Start of STORED DATA
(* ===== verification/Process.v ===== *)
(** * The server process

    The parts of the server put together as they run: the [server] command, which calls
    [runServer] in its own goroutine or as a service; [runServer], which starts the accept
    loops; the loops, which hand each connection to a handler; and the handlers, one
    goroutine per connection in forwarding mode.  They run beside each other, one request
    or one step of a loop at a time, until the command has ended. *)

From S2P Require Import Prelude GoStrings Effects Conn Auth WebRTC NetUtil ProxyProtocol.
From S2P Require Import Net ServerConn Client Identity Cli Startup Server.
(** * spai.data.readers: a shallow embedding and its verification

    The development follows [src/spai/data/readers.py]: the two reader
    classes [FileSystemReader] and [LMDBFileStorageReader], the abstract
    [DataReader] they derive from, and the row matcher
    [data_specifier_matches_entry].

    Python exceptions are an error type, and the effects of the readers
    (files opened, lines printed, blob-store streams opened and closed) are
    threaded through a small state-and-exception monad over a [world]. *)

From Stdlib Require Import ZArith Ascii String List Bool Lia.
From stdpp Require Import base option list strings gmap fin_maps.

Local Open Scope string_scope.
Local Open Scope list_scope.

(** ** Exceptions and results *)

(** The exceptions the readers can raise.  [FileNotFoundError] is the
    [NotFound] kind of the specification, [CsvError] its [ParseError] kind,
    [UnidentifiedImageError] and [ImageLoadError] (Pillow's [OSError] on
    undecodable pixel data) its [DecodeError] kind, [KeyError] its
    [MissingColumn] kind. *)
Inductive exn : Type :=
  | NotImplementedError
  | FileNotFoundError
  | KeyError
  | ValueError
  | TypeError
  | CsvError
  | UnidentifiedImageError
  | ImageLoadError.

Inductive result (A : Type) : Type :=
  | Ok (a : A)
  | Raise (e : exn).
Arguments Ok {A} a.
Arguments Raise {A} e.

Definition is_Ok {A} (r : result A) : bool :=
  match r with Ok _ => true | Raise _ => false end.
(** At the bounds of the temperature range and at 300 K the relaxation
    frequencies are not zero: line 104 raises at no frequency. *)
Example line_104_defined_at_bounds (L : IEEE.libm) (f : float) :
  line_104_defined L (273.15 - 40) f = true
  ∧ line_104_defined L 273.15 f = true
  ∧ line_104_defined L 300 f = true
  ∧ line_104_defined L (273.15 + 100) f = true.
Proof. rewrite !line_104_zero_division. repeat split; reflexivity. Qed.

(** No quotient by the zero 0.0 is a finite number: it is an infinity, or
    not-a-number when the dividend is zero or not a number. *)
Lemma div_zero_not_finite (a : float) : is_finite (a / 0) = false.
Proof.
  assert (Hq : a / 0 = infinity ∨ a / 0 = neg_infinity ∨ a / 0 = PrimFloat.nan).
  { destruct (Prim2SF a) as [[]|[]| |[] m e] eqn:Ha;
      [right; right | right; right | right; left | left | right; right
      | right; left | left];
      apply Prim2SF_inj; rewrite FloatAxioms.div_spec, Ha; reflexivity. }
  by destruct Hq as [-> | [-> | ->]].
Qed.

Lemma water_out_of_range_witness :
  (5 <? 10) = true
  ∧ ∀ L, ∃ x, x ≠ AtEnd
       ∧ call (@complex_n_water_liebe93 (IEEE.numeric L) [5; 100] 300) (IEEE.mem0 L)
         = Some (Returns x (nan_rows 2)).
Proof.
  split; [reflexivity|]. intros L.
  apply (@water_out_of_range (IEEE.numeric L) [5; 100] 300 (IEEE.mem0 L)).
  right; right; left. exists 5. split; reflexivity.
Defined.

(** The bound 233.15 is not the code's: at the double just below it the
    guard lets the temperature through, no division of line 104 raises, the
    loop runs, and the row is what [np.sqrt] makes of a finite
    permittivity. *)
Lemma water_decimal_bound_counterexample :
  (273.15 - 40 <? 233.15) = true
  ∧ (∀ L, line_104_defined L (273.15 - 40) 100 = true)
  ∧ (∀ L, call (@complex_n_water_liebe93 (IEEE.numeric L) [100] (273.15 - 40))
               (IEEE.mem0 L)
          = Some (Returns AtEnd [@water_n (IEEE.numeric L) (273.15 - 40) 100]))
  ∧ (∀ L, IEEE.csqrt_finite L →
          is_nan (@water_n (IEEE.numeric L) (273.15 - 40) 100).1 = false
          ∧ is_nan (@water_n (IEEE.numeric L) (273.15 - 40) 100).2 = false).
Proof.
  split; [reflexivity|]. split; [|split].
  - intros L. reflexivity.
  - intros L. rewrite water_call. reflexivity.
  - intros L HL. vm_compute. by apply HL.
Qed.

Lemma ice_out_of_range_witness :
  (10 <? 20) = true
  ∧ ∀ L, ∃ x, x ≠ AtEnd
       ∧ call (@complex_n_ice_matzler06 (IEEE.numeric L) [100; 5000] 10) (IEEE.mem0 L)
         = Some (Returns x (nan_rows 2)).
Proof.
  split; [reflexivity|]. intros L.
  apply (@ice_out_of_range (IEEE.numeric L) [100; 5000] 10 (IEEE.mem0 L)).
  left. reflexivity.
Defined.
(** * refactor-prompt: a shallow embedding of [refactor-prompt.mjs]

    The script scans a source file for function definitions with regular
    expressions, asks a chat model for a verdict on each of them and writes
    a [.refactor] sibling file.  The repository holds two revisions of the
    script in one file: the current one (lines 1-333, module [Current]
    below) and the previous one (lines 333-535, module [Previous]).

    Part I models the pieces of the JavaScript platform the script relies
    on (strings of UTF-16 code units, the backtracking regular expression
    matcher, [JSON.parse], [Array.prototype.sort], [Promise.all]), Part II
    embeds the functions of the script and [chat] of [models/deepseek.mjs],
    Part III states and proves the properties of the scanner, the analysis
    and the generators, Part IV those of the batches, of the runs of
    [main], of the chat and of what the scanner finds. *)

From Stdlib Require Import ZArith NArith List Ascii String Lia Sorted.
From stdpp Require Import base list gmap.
End of STORED DATA
Start of STORED DATA
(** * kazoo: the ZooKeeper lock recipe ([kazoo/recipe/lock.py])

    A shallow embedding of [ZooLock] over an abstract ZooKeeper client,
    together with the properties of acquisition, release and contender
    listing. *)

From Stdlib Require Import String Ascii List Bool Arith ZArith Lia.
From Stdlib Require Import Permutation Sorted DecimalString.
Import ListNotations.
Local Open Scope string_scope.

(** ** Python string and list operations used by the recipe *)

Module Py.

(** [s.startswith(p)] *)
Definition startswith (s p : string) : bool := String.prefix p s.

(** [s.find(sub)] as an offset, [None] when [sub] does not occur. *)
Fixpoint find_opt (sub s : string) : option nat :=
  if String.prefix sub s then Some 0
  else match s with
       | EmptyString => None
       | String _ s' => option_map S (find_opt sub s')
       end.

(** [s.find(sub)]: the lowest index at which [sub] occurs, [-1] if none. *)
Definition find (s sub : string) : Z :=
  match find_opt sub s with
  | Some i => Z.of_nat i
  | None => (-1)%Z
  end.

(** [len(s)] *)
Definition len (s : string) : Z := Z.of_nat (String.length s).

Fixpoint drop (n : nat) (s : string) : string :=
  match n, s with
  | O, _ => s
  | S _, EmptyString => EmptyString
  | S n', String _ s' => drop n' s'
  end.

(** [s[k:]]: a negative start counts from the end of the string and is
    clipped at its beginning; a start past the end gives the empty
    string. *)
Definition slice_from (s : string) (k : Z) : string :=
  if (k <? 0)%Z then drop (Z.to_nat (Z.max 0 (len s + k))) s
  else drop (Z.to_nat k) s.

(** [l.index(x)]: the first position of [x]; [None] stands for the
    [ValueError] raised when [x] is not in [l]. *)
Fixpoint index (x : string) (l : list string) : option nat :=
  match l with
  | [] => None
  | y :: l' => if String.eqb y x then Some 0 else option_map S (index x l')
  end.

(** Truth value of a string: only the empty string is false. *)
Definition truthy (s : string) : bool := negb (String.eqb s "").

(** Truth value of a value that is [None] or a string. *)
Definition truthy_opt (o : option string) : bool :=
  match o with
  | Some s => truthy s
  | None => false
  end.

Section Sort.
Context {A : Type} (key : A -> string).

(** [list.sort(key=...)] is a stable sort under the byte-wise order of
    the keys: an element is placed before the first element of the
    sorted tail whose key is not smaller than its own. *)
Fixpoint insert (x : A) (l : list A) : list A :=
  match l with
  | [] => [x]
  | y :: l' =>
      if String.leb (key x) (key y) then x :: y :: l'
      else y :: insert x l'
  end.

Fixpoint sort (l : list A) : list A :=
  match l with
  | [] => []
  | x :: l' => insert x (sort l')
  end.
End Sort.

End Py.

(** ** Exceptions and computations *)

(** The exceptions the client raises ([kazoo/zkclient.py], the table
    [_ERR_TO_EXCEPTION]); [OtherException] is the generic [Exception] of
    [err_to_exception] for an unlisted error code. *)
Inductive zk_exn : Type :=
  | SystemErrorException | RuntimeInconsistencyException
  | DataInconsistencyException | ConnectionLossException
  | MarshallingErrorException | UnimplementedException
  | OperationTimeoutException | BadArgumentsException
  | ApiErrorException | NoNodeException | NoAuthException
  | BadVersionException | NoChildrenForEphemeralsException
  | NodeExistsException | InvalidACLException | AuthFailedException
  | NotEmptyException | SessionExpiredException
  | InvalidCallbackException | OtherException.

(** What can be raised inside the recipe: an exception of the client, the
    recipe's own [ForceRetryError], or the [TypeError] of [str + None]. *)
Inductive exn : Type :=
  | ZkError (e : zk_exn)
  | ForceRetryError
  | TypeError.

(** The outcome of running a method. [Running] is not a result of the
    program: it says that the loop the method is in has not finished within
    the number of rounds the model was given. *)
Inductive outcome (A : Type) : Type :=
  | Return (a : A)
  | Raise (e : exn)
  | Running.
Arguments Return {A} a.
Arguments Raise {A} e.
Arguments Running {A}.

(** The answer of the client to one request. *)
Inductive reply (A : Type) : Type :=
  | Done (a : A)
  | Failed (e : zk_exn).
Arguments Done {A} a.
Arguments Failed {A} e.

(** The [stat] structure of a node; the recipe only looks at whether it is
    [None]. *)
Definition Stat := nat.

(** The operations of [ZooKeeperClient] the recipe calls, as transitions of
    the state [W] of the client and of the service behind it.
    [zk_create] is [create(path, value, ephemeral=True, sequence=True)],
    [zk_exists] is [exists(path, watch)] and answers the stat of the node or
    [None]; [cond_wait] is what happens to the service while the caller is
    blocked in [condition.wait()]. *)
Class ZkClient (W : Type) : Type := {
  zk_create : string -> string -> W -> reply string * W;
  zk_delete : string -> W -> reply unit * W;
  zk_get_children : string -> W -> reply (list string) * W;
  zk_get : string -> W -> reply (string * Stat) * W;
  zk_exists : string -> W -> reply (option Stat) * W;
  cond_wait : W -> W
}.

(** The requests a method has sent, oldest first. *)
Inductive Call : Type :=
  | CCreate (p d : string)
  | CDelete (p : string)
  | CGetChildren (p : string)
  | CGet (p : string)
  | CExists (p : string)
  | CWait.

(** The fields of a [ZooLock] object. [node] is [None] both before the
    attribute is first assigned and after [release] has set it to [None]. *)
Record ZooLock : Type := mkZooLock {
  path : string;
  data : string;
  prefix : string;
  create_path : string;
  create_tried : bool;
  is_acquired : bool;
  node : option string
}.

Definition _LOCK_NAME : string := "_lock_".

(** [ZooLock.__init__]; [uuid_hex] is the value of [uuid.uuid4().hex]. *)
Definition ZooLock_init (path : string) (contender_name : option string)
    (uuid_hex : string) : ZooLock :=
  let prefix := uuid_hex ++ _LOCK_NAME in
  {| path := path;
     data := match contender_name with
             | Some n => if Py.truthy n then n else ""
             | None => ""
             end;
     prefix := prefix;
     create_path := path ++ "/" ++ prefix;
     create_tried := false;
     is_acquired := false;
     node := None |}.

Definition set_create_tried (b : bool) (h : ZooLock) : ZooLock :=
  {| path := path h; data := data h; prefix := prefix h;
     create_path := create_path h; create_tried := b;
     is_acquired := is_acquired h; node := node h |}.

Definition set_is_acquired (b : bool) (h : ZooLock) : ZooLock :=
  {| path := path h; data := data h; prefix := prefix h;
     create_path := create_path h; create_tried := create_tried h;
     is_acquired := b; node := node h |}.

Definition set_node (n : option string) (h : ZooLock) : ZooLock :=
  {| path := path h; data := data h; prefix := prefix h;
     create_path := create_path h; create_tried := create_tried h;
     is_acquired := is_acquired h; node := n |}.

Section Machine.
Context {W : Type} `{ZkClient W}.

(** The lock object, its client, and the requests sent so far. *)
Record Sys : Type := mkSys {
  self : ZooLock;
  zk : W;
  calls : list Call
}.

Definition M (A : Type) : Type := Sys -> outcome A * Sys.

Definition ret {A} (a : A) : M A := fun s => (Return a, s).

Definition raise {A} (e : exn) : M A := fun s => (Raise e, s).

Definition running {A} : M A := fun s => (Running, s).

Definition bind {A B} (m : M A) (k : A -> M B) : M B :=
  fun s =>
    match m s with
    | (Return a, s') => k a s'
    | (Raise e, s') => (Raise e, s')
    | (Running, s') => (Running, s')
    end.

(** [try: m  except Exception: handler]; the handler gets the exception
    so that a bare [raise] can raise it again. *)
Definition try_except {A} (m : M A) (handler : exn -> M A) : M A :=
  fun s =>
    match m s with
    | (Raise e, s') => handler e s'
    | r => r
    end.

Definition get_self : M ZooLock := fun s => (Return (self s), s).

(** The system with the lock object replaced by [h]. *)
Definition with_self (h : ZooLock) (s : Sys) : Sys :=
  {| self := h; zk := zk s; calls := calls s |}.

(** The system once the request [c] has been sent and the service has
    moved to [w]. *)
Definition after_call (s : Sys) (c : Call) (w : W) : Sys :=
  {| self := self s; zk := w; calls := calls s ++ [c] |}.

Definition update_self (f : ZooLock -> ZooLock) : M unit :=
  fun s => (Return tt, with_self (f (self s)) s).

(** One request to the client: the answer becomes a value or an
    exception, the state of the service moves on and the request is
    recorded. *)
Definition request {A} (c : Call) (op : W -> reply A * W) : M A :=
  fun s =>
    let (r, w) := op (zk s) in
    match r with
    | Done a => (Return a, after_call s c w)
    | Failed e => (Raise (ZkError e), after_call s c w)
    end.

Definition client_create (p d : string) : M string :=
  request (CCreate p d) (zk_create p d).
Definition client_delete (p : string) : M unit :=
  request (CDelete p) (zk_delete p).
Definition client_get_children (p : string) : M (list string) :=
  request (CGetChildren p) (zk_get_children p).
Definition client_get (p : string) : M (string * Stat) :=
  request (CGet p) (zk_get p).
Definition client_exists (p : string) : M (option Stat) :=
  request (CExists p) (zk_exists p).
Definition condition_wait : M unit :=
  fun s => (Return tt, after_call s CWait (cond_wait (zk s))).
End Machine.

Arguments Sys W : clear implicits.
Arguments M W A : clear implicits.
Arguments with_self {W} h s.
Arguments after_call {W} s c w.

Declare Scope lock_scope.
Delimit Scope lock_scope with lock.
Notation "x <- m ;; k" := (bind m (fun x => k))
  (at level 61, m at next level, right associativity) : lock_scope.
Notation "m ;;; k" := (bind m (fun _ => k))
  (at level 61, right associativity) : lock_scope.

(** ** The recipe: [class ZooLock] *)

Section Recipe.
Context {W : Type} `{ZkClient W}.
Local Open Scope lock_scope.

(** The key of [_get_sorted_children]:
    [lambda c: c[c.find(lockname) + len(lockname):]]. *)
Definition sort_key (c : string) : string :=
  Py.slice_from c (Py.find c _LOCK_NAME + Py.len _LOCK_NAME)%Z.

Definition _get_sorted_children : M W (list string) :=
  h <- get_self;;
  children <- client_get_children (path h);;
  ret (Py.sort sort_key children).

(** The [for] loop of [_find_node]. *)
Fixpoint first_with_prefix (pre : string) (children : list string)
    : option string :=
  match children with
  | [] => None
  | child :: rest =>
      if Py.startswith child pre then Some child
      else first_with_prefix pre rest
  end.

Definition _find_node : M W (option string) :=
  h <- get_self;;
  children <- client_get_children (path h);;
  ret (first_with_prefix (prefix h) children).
End of STORED DATA
▶ **EXERCISE OBJECTIVE**:
Copy each line in the entries above where "outcome" turns up.

▶ **EXERCISE ANSWER**:
(** The outcome of running a method. [Running] is not a result of the
Inductive outcome (A : Type) : Type :=
Definition M (A : Type) : Type := Sys -> outcome A * Sys.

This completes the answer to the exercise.